Definition ensureLoaded : M Layers :=
  cached <- get_LAYERS ;;
  match cached with
  | Some L => ret L
  | None =>
      shelter <- lift (readGeoPoints (FILES_shelter DATA)) ;;
      school <- lift (readGeoPoints (FILES_school DATA)) ;;
      healthA <- lift (readGeoPoints (FILES_health DATA)) ;;
      healthB <- lift (readGeoPoints (FILES_hospital DATA)) ;;
      let health := dedupePois (healthA ++ healthB) in
      let L := {| L_shelter := shelter; L_school := school; L_health := health |} in
      set_LAYERS L ;;; ret L
  end.

(** *** Core queries *)

Definition withDistances (kind : Kind) (arr : list Poi) (lon lat : num)
  : list PoiNear :=
  map (fun p => {| poi := p;
                   distance_m := haversineMeters lon lat p.(PoiIndex.lon) p.(PoiIndex.lat);
                   kind := kind |}) arr.

Definition withinRadius (sortedByDistance : list PoiNear) (radiusMeters : num)
  : list PoiNear :=
  filter (fun p => distance_m p <=? radiusMeters) sortedByDistance.

(** The comparator [(a, b) => a.distance_m - b.distance_m]. *)
Definition byDistance (a b : PoiNear) : num := distance_m a - distance_m b.

(** The body of [nearbyPois] after [const L = ensureLoaded()]. *)
Definition nearbyPois_of (L : Layers) (lon lat radiusMeters topN : num)
  : NearbyResult :=
  let s := sort byDistance (withDistances KShelter (L_shelter L) lon lat) in
  let c := sort byDistance (withDistances KSchool (L_school L) lon lat) in
  let h := sort byDistance (withDistances KHealth (L_health L) lon lat) in
  let shelters := slice0 (withinRadius s radiusMeters) topN in
  let schools := slice0 (withinRadius c radiusMeters) topN in
  let healths := slice0 (withinRadius h radiusMeters) topN in
  let all := sort byDistance (shelters ++ schools ++ healths) in
  {| shelters := shelters; schools := schools; healths := healths; all := all;
     nearby_params := {| np_lon := lon; np_lat := lat;
                         np_radiusMeters := radiusMeters; np_topN := topN |} |}.

(** Public: list nearby POIs by category.  The defaults of [radiusMeters]
    and [topN] are 1500 and 25. *)
Definition nearbyPois (lon lat : num) (radiusMeters topN : option num)
  : M NearbyResult :=
  let radiusMeters := match radiusMeters with Some r => r | None => #1500 end in
  let topN := match topN with Some n => n | None => #25 end in
  L <- ensureLoaded ;;
  ret (nearbyPois_of L lon lat radiusMeters topN).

__PROBLEM__
Look through the data above and return exactly the lines from the one that contains "L_shelter := shelter;" to the one that contains "map (fun p =>", inclusive, with nothing else.

__WORKED SOLUTION__
      let L := {| L_shelter := shelter; L_school := school; L_health := health |} in
      set_LAYERS L ;;; ret L
  end.

(** *** Core queries *)

Definition withDistances (kind : Kind) (arr : list Poi) (lon lat : num)
  : list PoiNear :=
  map (fun p => {| poi := p;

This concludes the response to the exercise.